• _Work to complete_
Start at the line with "unfold hook_step. intros" in the records below, stop at the line with "Hn. subst err.", and return every line in that span exactly, the two end lines included.

Start of Block

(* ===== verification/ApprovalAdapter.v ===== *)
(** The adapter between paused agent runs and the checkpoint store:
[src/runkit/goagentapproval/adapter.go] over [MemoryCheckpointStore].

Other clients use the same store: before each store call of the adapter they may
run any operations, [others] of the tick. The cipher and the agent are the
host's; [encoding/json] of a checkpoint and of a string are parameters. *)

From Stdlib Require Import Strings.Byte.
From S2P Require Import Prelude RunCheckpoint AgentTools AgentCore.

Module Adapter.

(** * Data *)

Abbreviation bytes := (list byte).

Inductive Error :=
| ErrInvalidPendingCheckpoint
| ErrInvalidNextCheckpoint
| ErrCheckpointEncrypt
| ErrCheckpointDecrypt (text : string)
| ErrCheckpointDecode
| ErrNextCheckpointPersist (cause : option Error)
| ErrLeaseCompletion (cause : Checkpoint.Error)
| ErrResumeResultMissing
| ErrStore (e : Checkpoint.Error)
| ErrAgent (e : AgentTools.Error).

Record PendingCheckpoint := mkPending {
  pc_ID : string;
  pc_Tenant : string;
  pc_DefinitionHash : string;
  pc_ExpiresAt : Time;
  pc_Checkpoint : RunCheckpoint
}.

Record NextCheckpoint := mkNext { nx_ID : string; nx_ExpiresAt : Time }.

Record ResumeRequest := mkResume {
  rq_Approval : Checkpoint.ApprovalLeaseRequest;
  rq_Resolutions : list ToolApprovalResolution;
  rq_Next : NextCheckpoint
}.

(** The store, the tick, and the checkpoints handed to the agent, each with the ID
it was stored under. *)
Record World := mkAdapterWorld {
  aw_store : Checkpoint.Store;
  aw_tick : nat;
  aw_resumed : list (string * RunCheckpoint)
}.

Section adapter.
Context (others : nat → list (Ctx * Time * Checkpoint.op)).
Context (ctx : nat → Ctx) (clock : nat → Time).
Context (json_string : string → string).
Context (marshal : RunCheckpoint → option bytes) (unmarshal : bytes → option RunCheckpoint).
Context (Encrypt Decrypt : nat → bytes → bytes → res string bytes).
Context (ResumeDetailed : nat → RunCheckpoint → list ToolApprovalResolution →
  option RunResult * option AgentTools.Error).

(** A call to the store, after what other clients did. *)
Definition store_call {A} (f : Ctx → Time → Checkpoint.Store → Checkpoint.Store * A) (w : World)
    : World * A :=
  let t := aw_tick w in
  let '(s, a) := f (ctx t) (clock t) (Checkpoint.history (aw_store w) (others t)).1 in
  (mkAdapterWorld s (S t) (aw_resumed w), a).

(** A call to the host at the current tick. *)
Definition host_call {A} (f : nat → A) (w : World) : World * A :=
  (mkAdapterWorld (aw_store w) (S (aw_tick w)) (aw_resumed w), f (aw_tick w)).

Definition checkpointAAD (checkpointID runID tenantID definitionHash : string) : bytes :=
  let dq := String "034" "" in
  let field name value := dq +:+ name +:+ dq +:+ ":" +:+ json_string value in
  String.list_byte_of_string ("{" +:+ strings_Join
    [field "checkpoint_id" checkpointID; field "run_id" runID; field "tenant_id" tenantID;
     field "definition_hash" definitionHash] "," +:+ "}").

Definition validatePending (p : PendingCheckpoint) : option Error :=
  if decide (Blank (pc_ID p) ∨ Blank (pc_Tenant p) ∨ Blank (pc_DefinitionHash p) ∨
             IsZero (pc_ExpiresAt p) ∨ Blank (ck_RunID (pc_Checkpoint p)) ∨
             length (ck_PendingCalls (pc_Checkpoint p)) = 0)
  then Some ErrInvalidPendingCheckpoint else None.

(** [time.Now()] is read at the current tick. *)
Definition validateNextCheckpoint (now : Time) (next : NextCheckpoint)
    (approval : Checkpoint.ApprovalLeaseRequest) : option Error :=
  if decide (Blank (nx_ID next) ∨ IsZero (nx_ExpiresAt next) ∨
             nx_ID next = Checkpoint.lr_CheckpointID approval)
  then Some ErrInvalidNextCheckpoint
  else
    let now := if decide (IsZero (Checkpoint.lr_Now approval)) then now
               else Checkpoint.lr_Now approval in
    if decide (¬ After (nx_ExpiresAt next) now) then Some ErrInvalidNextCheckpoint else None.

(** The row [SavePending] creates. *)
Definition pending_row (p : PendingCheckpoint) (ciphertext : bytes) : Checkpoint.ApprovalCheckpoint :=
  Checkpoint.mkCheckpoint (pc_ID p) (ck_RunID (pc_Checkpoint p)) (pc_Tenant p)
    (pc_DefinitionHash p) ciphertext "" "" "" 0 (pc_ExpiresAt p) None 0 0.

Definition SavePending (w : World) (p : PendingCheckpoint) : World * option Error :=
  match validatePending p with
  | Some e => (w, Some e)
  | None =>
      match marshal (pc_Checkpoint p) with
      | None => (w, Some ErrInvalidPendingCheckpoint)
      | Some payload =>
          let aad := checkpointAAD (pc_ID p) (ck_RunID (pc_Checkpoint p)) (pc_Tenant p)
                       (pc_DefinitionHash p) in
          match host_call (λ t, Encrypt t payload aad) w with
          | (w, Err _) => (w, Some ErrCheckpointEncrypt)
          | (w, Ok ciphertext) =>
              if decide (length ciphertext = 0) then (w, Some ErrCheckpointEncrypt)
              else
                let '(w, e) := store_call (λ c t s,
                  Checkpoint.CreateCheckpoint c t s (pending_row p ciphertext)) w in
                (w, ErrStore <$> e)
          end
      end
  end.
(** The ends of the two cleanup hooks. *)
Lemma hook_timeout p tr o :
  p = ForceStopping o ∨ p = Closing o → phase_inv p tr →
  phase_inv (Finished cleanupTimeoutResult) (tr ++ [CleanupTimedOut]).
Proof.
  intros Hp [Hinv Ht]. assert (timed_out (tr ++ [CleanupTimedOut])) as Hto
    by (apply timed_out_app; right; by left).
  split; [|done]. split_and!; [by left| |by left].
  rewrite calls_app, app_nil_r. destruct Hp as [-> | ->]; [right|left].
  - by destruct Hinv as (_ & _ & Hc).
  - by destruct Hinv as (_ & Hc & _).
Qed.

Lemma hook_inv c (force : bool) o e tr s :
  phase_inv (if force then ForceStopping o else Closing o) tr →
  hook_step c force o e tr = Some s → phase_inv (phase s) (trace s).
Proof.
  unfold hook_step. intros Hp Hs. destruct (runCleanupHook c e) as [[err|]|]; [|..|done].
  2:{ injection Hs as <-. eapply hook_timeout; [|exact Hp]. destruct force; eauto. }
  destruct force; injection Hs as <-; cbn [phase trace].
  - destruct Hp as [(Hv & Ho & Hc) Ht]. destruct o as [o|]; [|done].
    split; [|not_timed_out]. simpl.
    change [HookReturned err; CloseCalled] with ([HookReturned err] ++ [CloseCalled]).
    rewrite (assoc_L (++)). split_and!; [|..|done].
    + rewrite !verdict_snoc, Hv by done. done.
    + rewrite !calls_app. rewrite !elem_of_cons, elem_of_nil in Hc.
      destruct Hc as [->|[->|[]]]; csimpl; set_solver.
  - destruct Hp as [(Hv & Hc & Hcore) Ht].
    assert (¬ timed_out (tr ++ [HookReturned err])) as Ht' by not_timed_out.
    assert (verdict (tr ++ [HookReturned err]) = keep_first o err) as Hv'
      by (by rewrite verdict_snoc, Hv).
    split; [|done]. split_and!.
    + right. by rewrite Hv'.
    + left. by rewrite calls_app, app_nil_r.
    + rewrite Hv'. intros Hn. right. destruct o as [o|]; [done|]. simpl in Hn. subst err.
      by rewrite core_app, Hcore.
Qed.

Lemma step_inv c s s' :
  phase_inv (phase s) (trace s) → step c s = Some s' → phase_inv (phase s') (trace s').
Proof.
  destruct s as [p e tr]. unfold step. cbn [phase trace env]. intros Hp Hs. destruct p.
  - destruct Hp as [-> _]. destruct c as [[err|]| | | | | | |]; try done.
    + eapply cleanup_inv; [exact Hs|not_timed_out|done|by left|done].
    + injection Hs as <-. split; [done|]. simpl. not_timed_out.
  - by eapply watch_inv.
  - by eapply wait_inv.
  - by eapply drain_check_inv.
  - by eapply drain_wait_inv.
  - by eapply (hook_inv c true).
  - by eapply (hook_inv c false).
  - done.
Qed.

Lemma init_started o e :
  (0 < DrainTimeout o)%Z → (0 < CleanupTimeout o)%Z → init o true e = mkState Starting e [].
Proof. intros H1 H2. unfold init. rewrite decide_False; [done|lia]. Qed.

End of Block

• _Solution_
  unfold hook_step. intros Hp Hs. destruct (runCleanupHook c e) as [[err|]|]; [|..|done].
  2:{ injection Hs as <-. eapply hook_timeout; [|exact Hp]. destruct force; eauto. }
  destruct force; injection Hs as <-; cbn [phase trace].
  - destruct Hp as [(Hv & Ho & Hc) Ht]. destruct o as [o|]; [|done].
    split; [|not_timed_out]. simpl.
    change [HookReturned err; CloseCalled] with ([HookReturned err] ++ [CloseCalled]).
    rewrite (assoc_L (++)). split_and!; [|..|done].
    + rewrite !verdict_snoc, Hv by done. done.
    + rewrite !calls_app. rewrite !elem_of_cons, elem_of_nil in Hc.
      destruct Hc as [->|[->|[]]]; csimpl; set_solver.
  - destruct Hp as [(Hv & Hc & Hcore) Ht].
    assert (¬ timed_out (tr ++ [HookReturned err])) as Ht' by not_timed_out.
    assert (verdict (tr ++ [HookReturned err]) = keep_first o err) as Hv'
      by (by rewrite verdict_snoc, Hv).
    split; [|done]. split_and!.
    + right. by rewrite Hv'.
    + left. by rewrite calls_app, app_nil_r.
    + rewrite Hv'. intros Hn. right. destruct o as [o|]; [done|]. simpl in Hn. subst err.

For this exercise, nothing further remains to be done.